Non-linear search for payment credentials by duplicating the address column
Describe your idea, in simple words.
Currently, search the UTxO set for UTxOs by payment credential is slow (~2s on 1GB of data) due to it being performed as linear search by sqlite. We can improve on that.
Currently kupo serializes addresses internally like this
┏━━━━━┯━━━━━━━━━━━━━━━━━━━━━━━━┯━━━━━━━━┯━━━━━━━━━━━━━━━━━━━━━┓
┃ tag │ delegation credentials │ header │ payment credentials ┃
┗━━━━━┷━━━━━━━━━━━━━━━━━━━━━━━━┷━━━━━━━━┷━━━━━━━━━━━━━━━━━━━━━┛
which makes total sense if we only want to leverage SQLite indices for delegation credentials.

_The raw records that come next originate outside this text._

Lemma overwrite_holds heap s vl r slot v0 v row :
  holds heap s vl -> slot_at s r = Some slot -> (item slot, v0) ∈ contents heap s -> GetId v0 = GetId v ->
  persists heap s v row ->
  holds (overwrite heap s r v).1 (overwrite heap s r v).2 (put_row (GetId v) row <$> vl).
Proof.
  intros Hh Hs Hin Hid Hp. pose proof Hh as [Hwf Hr Hi]. unfold overwrite. rewrite Hs. cbn [fst snd].
  assert (item slot ∈ cells s) as Hcell by (apply list_elem_of_fmap_2; by eapply slot_at_concat).
  assert (forall w row', persists heap s w row' -> persists (<[item slot := v]> heap) (markDirty s (chunk slot)) w row') as Hkeep.
  { intros w row' (H & H1 & H2 & H3). exists H. split; [|done].
    apply map_subseteq_spec. intros l x Hl. rewrite lookup_insert_ne; [by eapply lookup_weaken|].
    intros <-. apply (H2 (item slot)); [by eexists|done]. }
  apply elem_of_contents in Hin as [HR Hv0].
  split; [| |by rewrite put_row_ids].
  - apply markDirty_wf. eapply store_wf_mono; [|exact Hwf]. intros l Hl. apply lookup_insert_is_Some'. by right.
  - assert (contents (<[item slot := v]> heap) (markDirty s (chunk slot)) =
      (fun p => if decide (p.1 = item slot) then (p.1, v) else p) <$> contents heap s) as -> by (apply contents_write; by eexists).
    apply Forall2_fmap. apply Forall2_same_length_lookup_2; [by eapply Forall2_length|].
    intros i p q Hip Hiq. destruct (Forall2_lookup_lr _ _ _ _ _ _ Hr Hip Hiq) as [E Hpq].
    unfold put_row. destruct p as [l w]. cbn in E |- *. destruct (decide (l = item slot)) as [->|Hne].
    + assert (w = v0) as ->.
      { apply list_elem_of_lookup_2, elem_of_contents in Hip as [_ Hw]. congruence. }
      rewrite decide_True by congruence. cbn. split; [done|]. by apply Hkeep.
    + rewrite decide_False; [split; [done|by apply Hkeep]|]. intros Eq. apply Hne.
      eapply holds_unique; [exact Hh|by eapply list_elem_of_lookup_2|apply elem_of_contents; split; [exact HR|exact Hv0]|]. congruence.
Qed.
(* ===== verification/Persistence.v ===== *)
(** * What a save leaves on disk and what loading makes of it

    The theorems over the file half of [Storage]: chunk files are replaced
    atomically, the directory listing is read back in block order, and a
    store that is saved and loaded again holds the same rows. *)
From Stdlib Require Import Ascii.
From S2P Require Import Prelude GoBytes WalFrame GoReflect RowCodec WalLog ChunkStore RelationSchema SchemaRows IndexSpecs Storage Recovery.

(** ** Decimal file names *)

Lemma digit_dec d : (0 <= d <= 9)%Z -> digit (dec_digit d) = Some d /\ dec_digit d <> "-"%char /\ dec_digit d <> "+"%char.
Proof.
  intros H. assert (d = 0 \/ d = 1 \/ d = 2 \/ d = 3 \/ d = 4 \/ d = 5 \/ d = 6 \/ d = 7 \/ d = 8 \/ d = 9)%Z as Hd by lia.
  repeat destruct Hd as [->|Hd]; [by vm_compute..|]. subst d. by vm_compute.
Qed.

Lemma dec_loop_spec fuel n tail :
  (0 <= n < 10 ^ Z.of_nat fuel)%Z -> fuel <> 0 ->
  (exists k, forall acc, digits acc (dec_loop fuel n tail) = digits (acc * k + n)%Z tail) /\
  exists d rest, dec_loop fuel n tail = String (dec_digit d) rest /\ (0 <= d <= 9)%Z.
Proof.
  revert n tail. induction fuel as [|fuel IH]; intros n tail Hn Hf; [done|]. cbn [dec_loop].
  pose proof (Z.mod_pos_bound n 10 ltac:(lia)) as Hm. pose proof (Z.div_mod n 10 ltac:(lia)) as Hdm.
  assert (forall acc, digits acc (String (dec_digit (n mod 10)) tail) = digits (10 * acc + n mod 10)%Z tail) as Hstep.
  { intros acc. cbn. destruct (digit_dec (n mod 10)) as [-> _]; [lia|done]. }
  destruct (Z.eqb_spec (n / 10) 0) as [E|E].
  - split; [|exists (n mod 10)%Z, tail; split; [done|lia]]. exists 10%Z. intros acc. rewrite Hstep. f_equal. lia.
  - assert (fuel <> 0) as Hf'.
    { intros ->. change (10 ^ Z.of_nat 1)%Z with 10%Z in Hn. apply E. apply Z.div_small. lia. }
    destruct (IH (n / 10)%Z (String (dec_digit (n mod 10)) tail)) as [[k Hk] Hd]; [|done|].
    { rewrite Nat2Z.inj_succ, Z.pow_succ_r in Hn by lia. split; [apply Z.div_pos; lia|]. apply Z.div_lt_upper_bound; lia. }
    split; [|exact Hd]. exists (10 * k)%Z. intros acc. rewrite Hk, Hstep. f_equal. lia.
Qed.

Lemma Atoi_itoa n : (0 <= n < 2 ^ 63)%Z -> Atoi (itoa n) = Some n.
Proof.
  intros Hn. destruct (dec_loop_spec 20 n EmptyString) as [[k Hk] (d & rest & E & Hd)]; [lia|done|].
  unfold Atoi, itoa. specialize (Hk 0%Z). rewrite E in Hk |- *.
  destruct (digit_dec d Hd) as (_ & H1 & H2).
  assert (match String (dec_digit d) rest with
          | String "-" rest' => Z.opp <$> unsigned_digits rest' | String "+" rest' => unsigned_digits rest'
          | _ => unsigned_digits (String (dec_digit d) rest) end = unsigned_digits (String (dec_digit d) rest)) as ->.
  { destruct (dec_digit d) as [[] [] [] [] [] [] [] []]; try done; first [by destruct H1|by destruct H2]. }
  unfold unsigned_digits. rewrite Hk. cbn. rewrite !bool_decide_true by lia. done.
Qed.

Lemma append_length a b : String.length (a +:+ b) = String.length a + String.length b.
Proof. induction a as [|c a IH]; [done|]. change (String c a +:+ b) with (String c (a +:+ b)). cbn. by rewrite IH. Qed.

Lemma strip_suffix_app suffix s : strip_suffix suffix (s +:+ suffix) = Some s.
Proof.
  induction s as [|c s IH]; [change ("" +:+ suffix) with suffix; destruct suffix; cbn; by rewrite decide_True|].
  change (String c s +:+ suffix) with (String c (s +:+ suffix)). cbn. rewrite decide_False.
  - by rewrite IH.
  - intros E. apply (f_equal String.length) in E. cbn in E. rewrite append_length in E. lia.
Qed.

Lemma strip_suffix_Some suffix s x : strip_suffix suffix s = Some x -> s = x +:+ suffix.
Proof.
  revert x. induction s as [|c s IH]; intros x; cbn.
  - case_decide as E; [|done]. intros [= <-]. by rewrite <- E.
  - case_decide as E; [intros [= <-]; by rewrite <- E|]. intros (y & Hy & ->)%fmap_Some. by rewrite (IH y Hy) at 1.
Qed.

Lemma append_last a b c : exists x, a +:+ String c b = x +:+ String c b.
Proof. by exists a. Qed.

(** The listing of the chunk directory. *)
Definition file_entry (p : string * list byte) : dirEntry :=
  {| de_name := p.1; de_isdir := false; de_file := ReadUpTo p.2 |}.
Definition listing (files : disk) : list dirEntry := file_entry <$> map_to_list files.

Definition chunk_index (name : string) : option Z := stem ← strip_suffix ".gob" name; Atoi stem.

Lemma chunkEntry_file p : chunkEntry (file_entry p) = (fun idx => (idx, file_entry p)) <$> chunk_index p.1.
Proof. unfold chunkEntry, chunk_index. cbn. by destruct (strip_suffix ".gob" p.1). Qed.

Lemma chunk_index_file ci : (0 <= ci < 2 ^ 63)%Z -> chunk_index (chunk_file ci) = Some ci.
Proof. intros H. unfold chunk_index, chunk_file. rewrite strip_suffix_app. cbn. by apply Atoi_itoa. Qed.

Lemma chunk_file_inj a b : (0 <= a < 2 ^ 63)%Z -> (0 <= b < 2 ^ 63)%Z -> chunk_file a = chunk_file b -> a = b.
Proof. intros Ha Hb E. apply (f_equal chunk_index) in E. rewrite !chunk_index_file in E by done. by injection E. Qed.

Lemma list_ascii_append a b : String.list_ascii_of_string (a +:+ b) = String.list_ascii_of_string a ++ String.list_ascii_of_string b.
Proof. induction a as [|c a IH]; [done|]. change (String c a +:+ b) with (String c (a +:+ b)). cbn. by rewrite IH. Qed.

We can improve on this to efficiently search for payment credential usage with a simple trick:
Introduce address_rev(or a similar name) with this layout
┏━━━━━┯━━━━━━━━━━━━━━━━━━━━━━━━┯━━━━━━━━┯━━━━━━━━━━━━━━━━━━━━━┓
┃ tag │ payment credentials │ header │ delegation credentials ┃
┗━━━━━┷━━━━━━━━━━━━━━━━━━━━━━━━┷━━━━━━━━┷━━━━━━━━━━━━━━━━━━━━━┛
Just switches the credentials around... Add an index and voila!
Why is it a good idea?
In the case that users want to query the UTxO set by payment credentials this is useful. I know of at least two handy use cases of this. This will dramatically speed up queries in this use case.

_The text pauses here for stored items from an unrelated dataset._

(* ===== verification/Wiring.v ===== *)
(** * Wiring live pointers (src/relations.go, lines 411-742)

    After a load, a flush or a commit that rebuilt the whole graph, relation
    fields are pointed at the stable pointers of the stores: to-one fields and
    reference slices by the key their pointers carry, computed own and inverse
    slices from what refers to the entity. A [relationWireIndex] holds the
    lookups for one such pass. *)
From S2P Require Import Prelude GoReflect RelationSchema SchemaRows RelationModel.

(** ** Data *)

(** A [map[any][]reflect.Value] whose keys all come from one field: its type
    is the dynamic type of every key. *)
Record indexedSlice := { is_type : gotype; is_values : gmap goval (list loc) }.
(** A [relationFieldKey] is an owner type and the position of a field. *)
Record relationWireIndex := {
  w_targets : gmap relationTargetKey loc;
  w_slices : gmap (string * nat) indexedSlice;
}.

Section wiring.
Context (types : typeEnv) (GetId : goval -> Z) `{!MapOrder string}.
Implicit Types (heap : gmap loc goval) (stores : gmap string (list loc)) (index : relationWireIndex) (r : relationSpec).

(** ** The index *)

(** One field of the loop of [indexEntityTargets]. *)
Definition index_entity_target heap (t : string) (l : loc) (ts : gmap relationTargetKey loc) (p : string * nat) :
    outcome (gmap relationTargetKey loc) :=
  match types !! t ≫= (fun d => fields d !! p.2), node_field heap l p.2 with
  | Some f, Some v =>
      when is_zero (ftype f) v || negb (exported f) => Ok ts ;;
      let k := {| tk_typ := t; tk_field := p.1; tk_value := v |} in
      Ok (if bool_decide (is_Some (ts !! k)) then ts else <[k := l]> ts)
  | _, _ => Panic
  end.
Definition indexEntityTargets heap (t : string) (l : loc) (fs : gmap string nat) (ts : gmap relationTargetKey loc) :=
  fold_outcome (index_entity_target heap t l) ts (map_range fs).

Definition push_group (m : gmap goval (list loc)) (k : goval) (l : loc) : gmap goval (list loc) := <[k := default [] (m !! k) ++ [l]]> m.
Definition add_slice index (r : relationSpec) (s : indexedSlice) : relationWireIndex :=
  {| w_targets := w_targets index; w_slices := <[(owner r, fieldIndex r) := s]> (w_slices index) |}.

(** The key a child carries in its back field: the id behind a pointer, or the
    id itself. *)
Definition own_slice_key heap (back : structField) (v : goval) : option goval :=
  match ftype back with
  | TPointer o => if exported back && field_exported types o entityIDField then relationKey types heap o v entityIDField else None
  | _ => if is_zero (ftype back) v || negb (exported back) then None else Some v
  end.
Definition own_slice_key_type (back : structField) : option gotype :=
  match ftype back with TPointer o => ftype ∘ snd <$> named_field types o entityIDField | t => Some t end.

Definition indexOwnSlice heap stores index r : outcome relationWireIndex :=
  match stores !! target r with
  | None => Ok index
  | Some foreign =>
      match named_field types (target r) (matchField r) with
      | None => Panic
      | Some (i, back) =>
          match own_slice_key_type back with
          | None => Panic
          | Some kt =>
              byOwner ← fold_outcome (fun byOwner candidate =>
                match node_field heap candidate i with
                | None => Panic
                | Some v => Ok match own_slice_key heap back v with Some k => push_group byOwner k candidate | None => byOwner end
                end) ∅ foreign;
              Ok (add_slice index r {| is_type := kt; is_values := byOwner |})
          end
      end
  end.

Definition namedRelationSpec (t name : string) : outcome (option relationSpec) :=
  match relationSpecs types t with
  | Ok specs => Ok (List.find (fun r => bool_decide (fieldName r = name)) specs)
  | Fail _ => Ok None
  | Panic => Panic
  end.

Definition inverse_key heap (back : relationSpec) (pointer : goval) : option goval :=
  if spec_exported types back && field_exported types (target back) (matchField back)
  then relationKey types heap (target back) pointer (matchField back) else None.
Definition indexInverseReference heap (byTarget : gmap goval (list loc)) (holder : loc) (pointer : goval) (back : relationSpec) :=
  match inverse_key heap back pointer with Some k => push_group byTarget k holder | None => byTarget end.
Definition inverse_candidate heap (back : relationSpec) (byTarget : gmap goval (list loc)) (candidate : loc) : outcome (gmap goval (list loc)) :=
  match node_field heap candidate (fieldIndex back) with
  | None => Panic
  | Some v =>
      when negb (many back) => Ok (indexInverseReference heap byTarget candidate v back) ;;
      Ok (foldl (fun (st : gmap goval (list loc) * gset goval) e =>
            match inverse_key heap back e with
            | None => st
            | Some k => if bool_decide (k ∈ st.2) then st else (push_group st.1 k candidate, {[k]} ∪ st.2)
            end) (byTarget, ∅) (slice_elems v)).1
  end.
Definition indexInverseSlice heap stores index r : outcome relationWireIndex :=
  match stores !! target r with
  | None => Ok index
  | Some foreign =>
      found ← namedRelationSpec (target r) (matchField r);
      match found with
      | None => Ok index
      | Some back =>
          match named_field types (target back) (matchField back) with
          | None => Panic
          | Some (_, f) =>
              byTarget ← fold_outcome (inverse_candidate heap back) ∅ foreign;
              Ok (add_slice index r {| is_type := ftype f; is_values := byTarget |})
          end
      end
  end.

(** The first loop of [buildRelationWireIndex]: [targetFields] has the
    positions of the fields some relation looks a type up by. *)
Definition wire_spec heap stores (st : relationWireIndex * gmap string (gmap string nat)) r :
    outcome (relationWireIndex * gmap string (gmap string nat)) :=
  match kind r, many r with
  | ownRelation, true => index ← indexOwnSlice heap stores st.1 r; Ok (index, st.2)
  | inverseRelation, _ => index ← indexInverseSlice heap stores st.1 r; Ok (index, st.2)
  | _, _ => Ok (st.1, match named_field types (target r) (matchField r) with
      | Some (i, _) => <[target r := <[matchField r := i]> (default ∅ (st.2 !! target r))]> st.2
      | None => st.2
      end)
  end.
Definition buildRelationWireIndex heap stores : outcome relationWireIndex :=
  st ← fold_outcome (fun st p => specs ← relationSpecs types p.1; fold_outcome (wire_spec heap stores) st specs)
    ({| w_targets := ∅; w_slices := ∅ |}, ∅) (map_range stores);
  ts ← fold_outcome (fun ts p => fold_outcome (fun ts l => indexEntityTargets heap p.1 l (default ∅ (st.2 !! p.1)) ts) ts p.2)
    (w_targets st.1) (map_range stores);
  Ok {| w_targets := ts; w_slices := w_slices st.1 |}.

(** ** Wiring one field *)

(** The canonical pointer for what [pointer] carries. Taking the key out of
    an unexported match field panics. *)
Definition canonical heap index r (pointer : goval) : outcome (option loc) :=
  match relationKey types heap (target r) pointer (matchField r) with
  | None => Ok None
  | Some k =>
      when negb (field_exported types (target r) (matchField r)) => Panic ;;
      Ok (w_targets index !! {| tk_typ := target r; tk_field := matchField r; tk_value := k |})
  end.

(** [field.Set] on the field of a relation panics when it is not exported. *)
Definition put_field heap (l : loc) r (v : goval) : outcome (gmap loc goval) :=
  when negb (spec_exported types r) => Panic ;; Ok (set_node_field heap l (fieldIndex r) v).

Definition wireToOne heap index (l : loc) r : outcome (gmap loc goval) :=
  match node_field heap l (fieldIndex r) with
  | None => Panic
  | Some v => found ← canonical heap index r v; put_field heap l r (VPointer found)
  end.

Definition wireReferenceSlice heap index (l : loc) r : outcome (gmap loc goval) :=
  match node_field heap l (fieldIndex r) with
  | None => Panic
  | Some v =>
      wired ← fold_outcome (fun wired e => found ← canonical heap index r e;
          Ok match found with Some tgt => wired ++ [VPointer (Some tgt)] | None => wired end) [] (slice_elems v);
      put_field heap l r (VSlice (Some wired))
  end.

(** The members of a computed slice in their new order: first those the field
    already lists, in its order, then the others in the order of the index. *)
Definition by_id heap (members : list loc) : gmap Z loc :=
  foldl (fun m p => match valueID GetId heap (VPointer (Some p)) with Some id => <[id := p]> m | None => m end) ∅ members.
Definition keep_listed heap (byID : gmap Z loc) (st : list loc * gset Z) (e : goval) : list loc * gset Z :=
  match valueID GetId heap e with
  | None => st
  | Some id =>
      match byID !! id with
      | None => st
      | Some p => if bool_decide (id ∈ st.2) then st else (st.1 ++ [p], {[id]} ∪ st.2)
      end
  end.
Definition wired_order heap (members : list loc) (current : list goval) : list loc :=
  let st := foldl (keep_listed heap (by_id heap members)) ([], ∅) current in
  foldl (fun wired p => match valueID GetId heap (VPointer (Some p)) with
    | Some id => if bool_decide (id ∈ st.2) then wired else wired ++ [p]
    | None => wired
    end) st.1 members.

(** [index.slices[field][key]]: nothing for a key of another dynamic type. *)
Definition slice_members index r (t : gotype) (k : goval) : list loc :=
  match w_slices index !! (owner r, fieldIndex r) with
  | Some s => if gotype_eqb (is_type s) t then default [] (is_values s !! k) else []
  | None => []
  end.
Definition wireIndexedSlice heap index (t : string) (l : loc) r : outcome (gmap loc goval) :=
  let put members := put_field heap l r (VSlice (Some ((fun p => VPointer (Some p)) <$> members))) in
  match relationKey types heap t (VPointer (Some l)) entityIDField with
  | None => put []
  | Some k =>
      match named_field types t entityIDField, node_field heap l (fieldIndex r) with
      | Some (_, f), Some v =>
          when negb (exported f) => Panic ;;
          put (wired_order heap (slice_members index r (ftype f) k) (slice_elems v))
      | _, _ => Panic
      end
  end.

Definition wireRelation index (t : string) (l : loc) heap r : outcome (gmap loc goval) :=
  when negb (many r) => wireToOne heap index l r ;;
  match kind r with
  | borrowRelation | optionRelation => wireReferenceSlice heap index l r
  | ownRelation | inverseRelation => wireIndexedSlice heap index t l r
  | ownedByRelation => Ok heap
  end.
Definition wireEntityRelations index (t : string) (specs : list relationSpec) heap (l : loc) : outcome (gmap loc goval) :=
  fold_outcome (wireRelation index t l) heap specs.

(** ** Wiring tables *)

(** [live] are the entities of the table; errors are panics. *)
Definition fillRelationFrom index heap (p : string * list loc) : outcome (gmap loc goval) :=
  match relationSpecs types p.1 with
  | Ok specs => fold_outcome (wireEntityRelations index p.1 specs) heap p.2
  | _ => Panic
  end.
Definition fillRelation heap stores (p : string * list loc) : outcome (gmap loc goval) :=
  match buildRelationWireIndex heap stores with Ok index => fillRelationFrom index heap p | _ => Panic end.
Definition rewireRelations heap stores (runtimes : list (string * list loc)) : outcome (gmap loc goval) :=
  match buildRelationWireIndex heap stores with
  | Ok index => fold_outcome (fillRelationFrom index) heap runtimes
  | _ => Panic
  end.
End wiring.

Potential problems: We are increasing the size of the DB too. How much? It seems quite significant trying around with it for a bit (the size of kupo.sqlite3 on testnet is 3.1GB vs 2.4GB after vacuum. timings for queries TBD) . See #58 for an alternative idea
Are you willing to work on it yourself?
Yes